U of M nursing college adds third intake of students

Program will be accelerated, adding additional term per year

Photo of Helen Glass Centre for Nursing on the U of M's Fort Garry Campus.

The University of Manitoba will be increasing its number of nursing students by 50 per cent starting in May of 2023 in order to address Manitoba’s shortage of nurses.

The bachelor of nursing program will also accelerate to be delivered over three terms per year, rather than the two terms currently offered, with 120 students added in the fall, winter and spring and summer terms.

The governing Progressive Conservatives began making substantial cuts to health care in 2017 and have continued to do so as recently as 2021, when they made cuts to acute care.

Although the province has devoted over $110 million in its 2022 budget to improve health care in Manitoba, medical workers’ unions said that the budget did not offer enough to deal with the staffing shortage.

The provincial government is now investing $19.5 million to add 259 nurse training seats at five post- secondary institutions throughout Manitoba — including the 120 seats added to the U of M.

The province plans to add roughly 400 seats over the next few years.

Netha Dyck, the dean of the college of nursing at the University of Manitoba, said that these changes will not affect the quality or content of education students receive and will allow students to complete their program ahead of schedule.

“We’re increasing our seat capacity, and we’re changing and decreasing the time to completion, so there’s really no change to our curriculum,” she said.

The nursing college’s curriculum is currently completed over seven terms and Dyck said this would not change, “it’s just that the time to completion will change.”
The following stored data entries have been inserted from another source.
Lemma widget_open_opens (w : Widget) :
  exists w1 t, open w = Ok (tt, w1, t) /\ isOpen w1 = true.
Proof.
  { destruct (isOpen w) eqn:O.
    - exists w, []. split; [apply (widget_open_when_open w O) | exact O].
    - destruct w as [x|x|x]; unfold isOpen, panel in O; simpl in O;
        unfold open, dispatch, lift.
      + destruct (Datepicker._cRef (Datepicker.this x)) eqn:R; [discriminate O|].
        rewrite (datepicker_open_effects x R). eexists. eexists.
        split; reflexivity.
      + destruct (Popover._windowRef (Popover.this x)) eqn:R; [discriminate O|].
        rewrite (popover_open_eq x R). eexists. eexists. split; reflexivity.
      + destruct (Typeahead._windowRef (Typeahead.this x)) eqn:R; [discriminate O|].
        rewrite (typeahead_open_eq x R). eexists. eexists. split; reflexivity. }
Qed.

(** When [open] has returned the panel is open, and opening again is
    opening once: the second call finds the panel, changes nothing and
    makes no call. *)
Theorem open_twice_is_open_once :
  forall (w w1 : Widget) (t : list Effect),
    open w = Ok (tt, w1, t) ->
    isOpen w1 = true /\
    open w1 = Ok (tt, w1, []) /\
    (open ;; open) w = Ok (tt, w1, t).
Proof.
  intros w w1 t E. destruct (widget_open_opens w) as (w2 & t2 & E2 & O).
  rewrite E2 in E. injection E as <- <-.
  split; [exact O|]. split; [apply (widget_open_when_open w2 O)|].
  pose proof (bind_ok_ok open (fun _ => open) w tt w2 t2 tt w2 [] E2
                (widget_open_when_open w2 O)) as B.
  rewrite app_nil_r in B. exact B.
Qed.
She said this would make more nurses available to the health-care system “a year ahead of regular schedule.”

Dyck expects that the majority of these will remain in the province.
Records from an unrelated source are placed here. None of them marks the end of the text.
(** * spin_entropy: the simultaneous fitting routines of [data_tools.py]

    A shallow embedding of [src/data_tools.py] (line shapes, window
    selection, the parameter-sharing joint fit, the independent-fit
    fallback, [get_subset]) together with the properties the
    specification states about them, and of the data utilities of the
    same file ([dfdx], [moving_avg], [xy_to_meshgrid], the polynomials,
    [dist_2_line]) with further properties read off the code.

    Conventions of the embedding.
    - Floating-point numbers are an abstract carrier [F] with the
      operations the source applies to them (class [FloatOps]); nothing
      is assumed about rounding.  Where a property needs the order of
      [<] it is stated under the laws of [FloatOrder].  An instance on
      the reals extended with NaN and the infinities is given at the end
      of the definitions.
    - A numpy array is a shape and a row-major buffer ([ndarray]); the
      caller's arrays live in a store addressed by object handles, so
      that the in-place assignment [z.shape = (n,m)] is visible.
    - Python exceptions are values of [exn]; a computation is a function
      from the program state to a [result] and the new state (monad
      [M]).
    - The external optimisers ([lmfit.minimize], [scipy.curve_fit]) are
      parameters of the development; each call is recorded in the trace
      of the state together with the arguments it received. *)

From Stdlib Require Import String Ascii DecimalString DecimalNat.
From Stdlib Require Import ZArith QArith Reals Lra Bool Lia List.
Import ListNotations.

Close Scope Q_scope.
Open Scope string_scope.
Open Scope list_scope.
Open Scope nat_scope.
“We do survey our graduates six months post-graduation and again 12 months post-graduation, and so we do have a sense for where our graduates are working,” she said.

“Our graduates are gaining employment in the province and they’re staying in the province.”

As of May 2022, 28 per cent of nursing positions at Grace Hospital were unfilled and 18 per cent of positions at the Health Sciences Centre were vacant.

The shortage forced the 22 federally operated nursing stations located in Manitoba’s remote Indigenous communities to only provide emergency care in these areas.

“Certainly there is a high vacancy rate in the nursing positions within the health-care system and the health regions across the province, and that is why we’re really pleased and excited to contribute to addressing that shortage,” Dyck said.

Dyck said the nursing college is already working on recruiting “additional faculty and staff to assist with the delivery of the program and ensure quality education for our students.”

“We’ll be ready for when the additional students arrive in May of 2023.”